Selain itu juga terdapat beberapa hal yang bisa dilakukan jika mengalami kasus pelecehan seksual, seperti;
• Jangan takut dan ragu untuk melawan sang pelaku, karena jika Anda diam saja, pelaku akan berpikir kalau Anda menerima perlakuan tersebut.
• Beri tahu seseorang atas peristiwa yang menimpa Anda, jangan menyimpannya untuk diri sendiri. Dengan berdiam diri, masalah Anda tidak akan terselesaikan. Sangat mungkin Anda bukan satu-satunya korban yang dilecehkan. Berbicara dapat membantu Anda dalam menemukan dukungan dan melindungi orang lain agar tidak menjadi korban selanjutnya.
• Mencari tahu siapa yang bertanggung jawab untuk menangani pelecehan di daerah atau wilayah Anda. Hampir semua organisasi memiliki kebijakan untuk kasus pelecehan seksual.

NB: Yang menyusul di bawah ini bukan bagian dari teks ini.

(** X13: on a query set whose cache, when filled, was filled through its
    handle, [_unwind] runs the query at most once: repeating it returns the
    same list and leaves the query set as it is, without compiling, querying
    or reading instances again.  The repeat is free of backend calls when
    the list is not empty; on an empty list [list(self)] is taken again, and
    its length hint makes one table-size call when the handle is ['all'],
    none otherwise. *)
Theorem unwind_runs_once db self log :
  Query._seq self = None ∨ is_Some (Query.qset self) →
  match Results._unwind db self log with
  | (Ok (self', l), log') =>
      Results._unwind db self' log'
        = (Ok (self', l),
           log' ++ match l, Query.qset self' with
                   | [], Some Query.QAll => [Query.CallTableSize]
                   | _, _ => []
                   end)
  | (Raise _, _) => True
  end.
Proof.
  intros Hstate.
  destruct (Results.truthy_seq (Query._seq self)) eqn:Htruthy.
  - unfold Results._unwind at 1. rewrite Htruthy. unfold Query.ret.
    unfold Results._unwind. rewrite Htruthy. unfold Query.ret.
    destruct (Query._seq self) as [[|a l]|]; try done.
    simpl. by rewrite app_nil_r.
  - rewrite unwind_uncached by done.
    destruct (Query.iter db self log) as [[[s1 l]|e] log1] eqn:Hiter; [|done].
    destruct (iter_leaves_cache db self log s1 l log1 Hstate Hiter)
      as [[q Hq] Hseq].
    rewrite (length_hint_on_handle db s1 log1 q Hq).
    assert (Hagain : ∀ log',
      l = [] →
      Results._unwind db s1 log'
        = match Results.length_hint db s1 log' with
          | (Ok s2, log2) => (Ok (Query.set_seq s2 l, l), log2)
          | (Raise e, log2) => (Raise e, log2)
          end).
    { intros log' ->. rewrite unwind_uncached by by rewrite Hseq.
      unfold Query.iter. by rewrite Hseq. }
    assert (Hcached : ∀ a l0 log',
      l = a :: l0 → Results._unwind db s1 log' = (Ok (s1, l), log' ++ [])).
    { intros a l0 log' ->. unfold Results._unwind. rewrite Hseq. simpl.
      by rewrite app_nil_r. }
    destruct q as [r| |ids].
    + rewrite (set_seq_cached s1 l Hseq), Hq.
      destruct l as [|a l0]; [|by eapply Hcached].
      rewrite Hagain, (length_hint_on_handle db s1 _ _ Hq) by done.
      by rewrite (set_seq_cached s1 [] Hseq).
    + destruct (Query.table_size (Query._meta s1) db <? 0)%Z eqn:Hsize;
        [done|].
      rewrite (set_seq_cached s1 l Hseq), Hq.
      destruct l as [|a l0]; [|by eapply Hcached].
      rewrite Hagain, (length_hint_on_handle db s1 _ _ Hq), Hsize by done.
      by rewrite (set_seq_cached s1 [] Hseq).
    + rewrite (set_seq_cached s1 l Hseq), Hq.
      destruct l as [|a l0]; [|by eapply Hcached].
      rewrite Hagain, (length_hint_on_handle db s1 _ _ Hq) by done.
      by rewrite (set_seq_cached s1 [] Hseq).
Qed.

End CallFacts.

(** ** Sequence access and deletion *)

Section SequenceFacts.
Context {V DB : Type} {cursor : @Query.Cursor V DB}.
Implicit Types (self : @Query.QuerySet V) (db : DB)
  (log : list (@Query.call V)).
(** A step either goes on in the process or ends it with an exit code. *)
Inductive run (A : Type) : Type :=
| Done (a : A) (p : process)
| Exit (code : Z) (p : process).
Arguments Done {A} a p.
Arguments Exit {A} code p.

Definition P (A : Type) : Type := process -> run A.

Definition P_bind {A B} (c : P A) (k : A -> P B) : P B :=
  fun p => match c p with
           | Done a p' => k a p'
           | Exit code p' => Exit code p'
           end.

#[export] Instance P_monad : Monad P := {
  ret := fun A (a : A) (p : process) => Done a p;
  bind := @P_bind
}.

Definition write (o : output) (p : process) : process :=
  {| env := env p; console := console p ++ [ o ] |}.

Definition console_error (msg : string) : P unit := fun p => Done tt (write (ConsoleError msg) p).
Definition console_log (msg : string) : P unit := fun p => Done tt (write (ConsoleLog msg) p).

(** [process.exit(code)] *)
Definition process_exit {A} (code : Z) : P A := fun p => Exit code p.

(** [process.env[name]] *)
Definition process_env (name : string) : P (option string) :=
  fun p => Done (env p !! name) p.

(** [getEnv]: the value of a variable, which must be set and not empty. *)
Definition getEnv (name : string) : P string :=
  value <- process_env name ;;
  match value with
  | Some v =>
    if truthy (VStr v) then ret v
    else
      console_error ("Please set the " +:+ name +:+ " environment variable.") ;;;
      process_exit 1
  | None =>
    console_error ("Please set the " +:+ name +:+ " environment variable.") ;;;
    process_exit 1
  end.

(** The constructor of [ChatModel]; [None] for [instanceOptions] is the
    omitted argument, which defaults to the empty object. *)
Definition constructor (model : string) (nrAttempts : nat)
  (rateLimiter : IRateLimiter) (instanceOptions : option PostOptions) : P t :=
  apiEndpoint <- getEnv "TESTPILOT_LLM_API_ENDPOINT" ;;
  authHeaders <- getEnv "TESTPILOT_LLM_AUTH_HEADERS" ;;
  console_log ("Using " +:+ model +:+ " at " +:+ apiEndpoint +:+ " with " +:+
               nat_digits nrAttempts +:+ " attempts and " +:+
               getDescription rateLimiter) ;;;
  ret {| ChatModel.model := model;
         ChatModel.nrAttempts := nrAttempts;
         ChatModel.rateLimiter := rateLimiter;
         ChatModel.instanceOptions := default [] instanceOptions;
         ChatModel.apiEndpoint := apiEndpoint;
         ChatModel.authHeaders := authHeaders |}.

End Startup.
Import Startup.

(** A variable that [getEnv] accepts: set, and not to the empty string. *)
Definition provided (p : process) (name value : string) : Prop :=
  env p !! name = Some value /\ value <> EmptyString.

(** A variable that [getEnv] refuses: not set, or set to the empty string. *)
Definition missing (p : process) (name : string) : Prop :=
  env p !! name = None \/ env p !! name = Some EmptyString.

Lemma getEnv_provided p name value :
  provided p name value -> getEnv name p = Done value p.
Proof.
  intros [ Hset Hvalue ]. unfold getEnv. simpl. unfold P_bind, process_env.
  rewrite Hset. simpl. destruct (String.eqb_spec value EmptyString) as [ He | _ ].
  - destruct (Hvalue He).
  - reflexivity.
Qed.

Lemma getEnv_missing p name :
  missing p name ->
  getEnv name p =
    Exit 1 (write (ConsoleError ("Please set the " +:+ name +:+ " environment variable.")) p).
Proof.
  intros [ Hunset | Hempty ]; unfold getEnv; simpl; unfold P_bind, process_env.
  - rewrite Hunset. reflexivity.
  - rewrite Hempty. reflexivity.
Qed.

Lemma provided_or_missing p name :
  (exists value, provided p name value) \/ missing p name.
Proof.
  unfold provided, missing. destruct (env p !! name) as [ value | ]; [ | right; left; reflexivity ].
  destruct (String.eqb_spec value EmptyString) as [ -> | Hvalue ].
  - right. right. reflexivity.
  - left. exists value. split; [ reflexivity | exact Hvalue ].
Qed.

(** The line the constructor logs. *)
Definition using_line (model : string) (nrAttempts : nat)
  (rateLimiter : IRateLimiter) (apiEndpoint : string) : string :=
  "Using " +:+ model +:+ " at " +:+ apiEndpoint +:+ " with " +:+
  nat_digits nrAttempts +:+ " attempts and " +:+ getDescription rateLimiter.

Lemma constructor_provided model nrAttempts rateLimiter instanceOptions p endpoint headers :
  provided p "TESTPILOT_LLM_API_ENDPOINT" endpoint ->
  provided p "TESTPILOT_LLM_AUTH_HEADERS" headers ->
  constructor model nrAttempts rateLimiter instanceOptions p =
    Done {| ChatModel.model := model;
            ChatModel.nrAttempts := nrAttempts;
            ChatModel.rateLimiter := rateLimiter;
            ChatModel.instanceOptions := default [] instanceOptions;
            ChatModel.apiEndpoint := endpoint;
            ChatModel.authHeaders := headers |}
         (write (ConsoleLog (using_line model nrAttempts rateLimiter endpoint)) p).
Proof.
  intros Hendpoint Hheaders. unfold constructor. simpl. unfold P_bind.
  rewrite (getEnv_provided _ _ _ Hendpoint), (getEnv_provided _ _ _ Hheaders).
  reflexivity.
Qed.
(** ** The exporter *)

Lemma filter_swap {A : Type} (p q : A -> bool) (l : list A) :
  filter p (filter q l) = filter q (filter p l).
Proof.
  induction l as [| y l IH]; cbn; [reflexivity |].
  destruct (p y) eqn:Py, (q y) eqn:Qy; cbn; rewrite ?Py, ?Qy, IH; reflexivity.
Qed.

Lemma filter_absorb {A : Type} (p q : A -> bool) (l : list A) :
  (forall y, p y = true -> q y = true) ->
  filter p (filter q l) = filter p l.
Proof.
  intros H. induction l as [| y l IH]; cbn; [reflexivity |].
  destruct (p y) eqn:Py.
  - rewrite (H _ Py). cbn. now rewrite Py, IH.
  - destruct (q y); cbn; now rewrite ?Py, IH.
Qed.

Lemma filter_both {A : Type} (p q : A -> bool) (l : list A) :
  filter p (filter q l) = filter (fun y => q y && p y) l.
Proof.
  induction l as [| y l IH]; cbn; [reflexivity |].
  destruct (q y); cbn; [destruct (p y) |]; now rewrite IH.
Qed.

Lemma first_seen_filter (p : string -> bool) (l : list string) :
  first_seen (filter p l) = filter p (first_seen l).
Proof.
  induction l as [| x l IH]; [reflexivity |].
  cbn [filter first_seen]. destruct (p x) eqn:Px.
  - cbn [first_seen]. rewrite IH. f_equal. apply filter_swap.
  - rewrite IH. symmetry. apply filter_absorb.
    intros y Py. destruct (String.eqb_spec y x) as [-> | _]; [congruence |].
    reflexivity.
Qed.

Lemma first_seen_In (l : list string) (x : string) :
  In x (first_seen l) <-> In x l.
Proof.
  induction l as [| k l IH]; cbn; [tauto |].
  rewrite filter_In, IH. split.
  - intros [-> | [H _]]; auto.
  - intros [-> | H]; [now left |].
    destruct (String.eqb_spec x k) as [-> | Hne]; [now left | right].
    split; [assumption | reflexivity].
Qed.

Lemma first_seen_NoDup (l : list string) : NoDup (first_seen l).
Proof.
  induction l as [| k l IH]; cbn; constructor.
  - rewrite filter_In. intros [_ H]. rewrite String.eqb_refl in H. discriminate.
  - now apply NoDup_filter.
Qed.

(** Adding names to the set one by one appends the new ones, each once,
    where they are first met. *)
Lemma fold_Set_add (ks acc : list string) :
  fold_left Set_add ks acc
  = acc ++ first_seen
             (filter (fun k => negb (existsb (String.eqb k) acc)) ks).
Proof.
  revert acc. induction ks as [| k ks IH]; intros acc; cbn.
  - now rewrite app_nil_r.
  - unfold Set_add at 2. destruct (existsb (String.eqb k) acc) eqn:E; cbn.
    + apply IH.
    + rewrite IH, <- app_assoc. cbn. do 2 f_equal.
      rewrite <- first_seen_filter, filter_both.
      f_equal. apply filter_ext. intros x.
      rewrite existsb_app. cbn. now rewrite orb_false_r, negb_orb.
Qed.

Lemma fold_add_keys (records : list value) (acc : list string) :
  fold_left add_keys records acc
  = fold_left Set_add (flat_map keys_of records) acc.
Proof.
  revert acc. induction records as [| r records IH]; intros acc; cbn;
    [reflexivity |].
  rewrite fold_left_app, IH. f_equal.
  unfold add_keys, keys_of, mapping_shaped.
  destruct (truthy r && jstype_eqb (typeof r) TyObject); reflexivity.
Qed.

Lemma headers_first_seen (records : list value) :
  headers records = first_seen (flat_map keys_of records).
Proof.
  unfold headers. rewrite fold_add_keys, fold_Set_add. cbn.
  f_equal. induction (flat_map keys_of records) as [| k l IH]; cbn;
    now rewrite ?IH.
Qed.

Lemma join_cons_following (first : string) (rest : list string) :
  join (str1 newline) (first :: rest)
  = String.append first (following_lines rest).
Proof.
  revert first. induction rest as [| r rest IH]; intros first.
  - cbn. induction first as [| c f IHf]; cbn; [reflexivity | now rewrite <- IHf].
  - change (join (str1 newline) (first :: r :: rest))
      with (String.append first
              (String.append (str1 newline) (join (str1 newline) (r :: rest)))).
    rewrite IH. reflexivity.
Qed.

Lemma assoc_absent (k : string) (props : list (string * value)) :
  existsb (String.eqb k) (map fst props) = false -> lookup k props = VUndefined.
Proof.
  unfold lookup. induction props as [| [k' v] props IH]; cbn; [reflexivity |].
  intros H. apply orb_false_elim in H as [-> H]. exact (IH H).
Qed.

Lemma get_absent (r : value) (h : string) :
  nullish r = false -> has_own r h = false -> get r h = Ok VUndefined.
Proof.
  unfold has_own, Object_keys.
  destruct r; cbn [nullish get]; try discriminate; intros _ H;
    try (apply orb_false_elim in H as [-> H]);
    now rewrite (assoc_absent _ _ H).
Qed.

(** The text of the year and of the five two-digit fields of a date from
    1980 on has no character that needs quoting. *)
Lemma excel_date_plain (t : Z) :
  1980 <= DateTime.YearFromTime t ->
  excel_date t
  = (Z_to_string (DateTime.YearFromTime t)
       ++ "-" ++ two_digits (DateTime.MonthFromTime t + 1)
       ++ "-" ++ two_digits (DateTime.DateFromTime t)
       ++ " " ++ two_digits (DateTime.HourFromTime t)
       ++ ":" ++ two_digits (DateTime.MinFromTime t)
       ++ ":" ++ two_digits (DateTime.SecFromTime t))%string
  /\ test_class [dquote; comma; newline] (excel_date t) = false
  /\ (DateTime.YearFromTime t <= 9999 ->
      String.length (excel_date t) = 19%nat).
Proof.
  intros Hy.
  pose proof (DateFacts.MonthFromTime_range t) as Hm.
  pose proof (DateFacts.DateFromTime_range t) as Hd.
  pose proof (DateFacts.HourFromTime_range t) as Hh.
  pose proof (DateFacts.MinFromTime_range t) as Hmi.
  pose proof (DateFacts.SecFromTime_range t) as Hs.
  unfold excel_date.
  rewrite !TextFacts.pad_two_digits by lia.
  split; [reflexivity |]. split.
  2: { intros Hy'. rewrite !TextFacts.length_append.
       rewrite TextFacts.year_text_length by lia. reflexivity. }
  rewrite !TextFacts.test_class_append.
  rewrite (TextFacts.digits_not_special (Z_to_string _))
    by (apply TextFacts.Z_to_string_digits; lia).
  repeat match goal with
         | |- context [test_class _ (two_digits ?n)] =>
             rewrite (TextFacts.digits_not_special (two_digits n))
               by (apply TextFacts.two_digits_digits; lia)
         end.
  reflexivity.
Qed.

Lemma escapeCsvCell_text (v : value) :
  escapeCsvCell v
  = if test_class [dquote; comma; newline] (cell_text v)
    then String dquote
           (String.append
              (replaceAll dquote (String dquote (str1 dquote)) (cell_text v))
              (str1 dquote))
    else cell_text v.
Proof.
  unfold escapeCsvCell, cell_text, coalesce. destruct (nullish v); reflexivity.
Qed.

(** C5.  [null] and [undefined] give the empty cell.  The text of any
    other value is put between double quotes, each of its double quotes
    written twice, exactly when it holds a comma, a double quote or a
    newline; otherwise it is the cell as it is.  The text [He said, "hi"]
    gives the cell that opens and closes with a quote and has two quotes
    on each side of [hi]. *)
Theorem C5_cell_escaping (v : value) :
  escapeCsvCell VNull = EmptyString
  /\ escapeCsvCell VUndefined = EmptyString
  /\ cell_text v = (if nullish v then EmptyString else ToString v)
  /\ (((exists c, In c (chars (cell_text v)) /\ special c)
       /\ chars (escapeCsvCell v)
          = dquote :: doubled (chars (cell_text v)) ++ [dquote])
      \/ ((~ exists c, In c (chars (cell_text v)) /\ special c)
          /\ escapeCsvCell v = cell_text v))
  /\ escapeCsvCell (VStr he_said_hi) = he_said_hi_cell.
Proof.
  repeat (split; [reflexivity |]). split; [| reflexivity].
  rewrite escapeCsvCell_text.
  destruct (test_class [dquote; comma; newline] (cell_text v)) eqn:E.
  - left. split.
    + apply TextFacts.test_class_true in E as (c & Hc & Hs).
      exists c. split; [exact Hc |]. unfold special. cbn in Hs. intuition.
    + cbn [chars]. rewrite TextFacts.chars_append, TextFacts.replaceAll_chars.
      reflexivity.
  - right. split; [| reflexivity].
    intros (c & Hc & Hs).
    assert (T : test_class [dquote; comma; newline] (cell_text v) = true).
    { apply TextFacts.test_class_true. exists c. split; [exact Hc |].
      unfold special in Hs. cbn. intuition. }
    congruence.
Qed.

• Jika Anda mengalami tekanan psikologis yang parah, Anda mungkin dapat berkonsultasi pada psikolog atau terapis yang profesional akan kesehatan mental dan mengerti masalah yang disebabkan oleh pelecehan seksual.
Kasus pelecehan seksual merupakan kasus yang harus diperhatikan, karena tidak ada satupun orang yang pantas diperlakukan seperti itu. Jika kalian pernah atau sedang mengalami hal tersebut, jangan takut untuk melawan, jangan takut terhadap ancaman mereka,jangan ragu untuk bercerita kepada orang-orang terdekat atau bahkan melaporkan hal tersebut kepada petugas yang berwajib.
Kalian harus tenang, tidak sendiri, akan ada banyak orang yang melindungi dan menjaga, dan berhenti menyalahkan diri sendiri, karena kalian tidak patut untuk disalahkan.